→ **What you need to do**
What do the lines from the top of the data through the line with "Record inv (used" say? Quote them exactly and include both ends.

----- Dataset content

Inductive SocketInput :=
  | si_watch | si_open (s : nat) | si_error (s : nat) | si_closing (s : nat) | si_close (s : nat)
  | si_ack (id subscription : Z) | si_notification (subscription : Z) (ok : bool) | si_ack_timeout (id : Z) | si_done_timeout (i : nat).

Definition socket_step (e : ErSocket) (i : SocketInput) : ErSocket :=
  match i with
  | si_watch => watch e
  | si_open s => onopen s e
  | si_error s => onerror s e
  | si_closing s => with_connection (es_ws e) (es_opening e) (es_ready e ∖ {[s]}) (es_sockets e) e
  | si_close s => onclose s e
  | si_ack id subscription => on_ack id subscription e
  | si_notification subscription ok => on_notification subscription ok e
  | si_ack_timeout id => ack_timeout id e
  | si_done_timeout i => done_timeout i e
  end.

Definition new_ErSocket : ErSocket := mkErSocket None None 1 ∅ ∅ ∅ 0 [].
Definition socket_run (inputs : list SocketInput) : ErSocket := foldl socket_step new_ErSocket inputs.

(** ** Watches settle *)

Lemma alter_insert (f : Watch -> Watch) i (l : list Watch) w : l !! i = Some w -> alter f i l = <[i := f w]> l.
Proof.
  intros Hi. apply list_eq. intros j. destruct (decide (j = i)) as [->|Hne].
  - rewrite list_lookup_alter, decide_True, list_lookup_insert_eq by (done || by eapply lookup_lt_Some). by rewrite Hi.
  - by rewrite list_lookup_alter_ne, list_lookup_insert_ne by done.
Qed.

Record inv (used : list Z) (e : ErSocket) : Prop := mkInv {
  iv_acks : forall id i, es_acks e !! id = Some i <-> exists w, es_watches e !! i = Some w /\ wt_phase w = ph_subscribing id;
  iv_ids : forall id i, es_acks e !! id = Some i -> id < es_nextId e;
  iv_waiters : forall sub i, es_waiters e !! sub = Some i <-> exists w, es_watches e !! i = Some w /\ wt_phase w = ph_watching sub /\ wt_done w = None;
  iv_timer : forall i w sub, es_watches e !! i = Some w -> wt_phase w = ph_watching sub -> wt_done w = None -> wt_timer w = true;
  iv_used : forall i w sub, es_watches e !! i = Some w -> wt_phase w = ph_watching sub -> sub ∈ used;
  iv_unique : forall i j w v sub, es_watches e !! i = Some w -> es_watches e !! j = Some v -> wt_phase w = ph_watching sub -> wt_phase v = ph_watching sub -> i = j;
  iv_idle : forall i w, es_watches e !! i = Some w -> (forall sub, wt_phase w ≠ ph_watching sub) -> wt_done w = None /\ wt_timer w = false }.

Lemma inv_connection used e ws o r n : inv used e -> inv used (with_connection ws o r n e).
Proof. by intros []. Qed.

----------

→ **Result of the exercise**
Inductive SocketInput :=
  | si_watch | si_open (s : nat) | si_error (s : nat) | si_closing (s : nat) | si_close (s : nat)
  | si_ack (id subscription : Z) | si_notification (subscription : Z) (ok : bool) | si_ack_timeout (id : Z) | si_done_timeout (i : nat).

Definition socket_step (e : ErSocket) (i : SocketInput) : ErSocket :=
  match i with
  | si_watch => watch e
  | si_open s => onopen s e
  | si_error s => onerror s e
  | si_closing s => with_connection (es_ws e) (es_opening e) (es_ready e ∖ {[s]}) (es_sockets e) e
  | si_close s => onclose s e
  | si_ack id subscription => on_ack id subscription e
  | si_notification subscription ok => on_notification subscription ok e
  | si_ack_timeout id => ack_timeout id e
  | si_done_timeout i => done_timeout i e
  end.

Definition new_ErSocket : ErSocket := mkErSocket None None 1 ∅ ∅ ∅ 0 [].
Definition socket_run (inputs : list SocketInput) : ErSocket := foldl socket_step new_ErSocket inputs.

(** ** Watches settle *)

Lemma alter_insert (f : Watch -> Watch) i (l : list Watch) w : l !! i = Some w -> alter f i l = <[i := f w]> l.
Proof.
  intros Hi. apply list_eq. intros j. destruct (decide (j = i)) as [->|Hne].
  - rewrite list_lookup_alter, decide_True, list_lookup_insert_eq by (done || by eapply lookup_lt_Some). by rewrite Hi.
  - by rewrite list_lookup_alter_ne, list_lookup_insert_ne by done.
Qed.

Record inv (used : list Z) (e : ErSocket) : Prop := mkInv {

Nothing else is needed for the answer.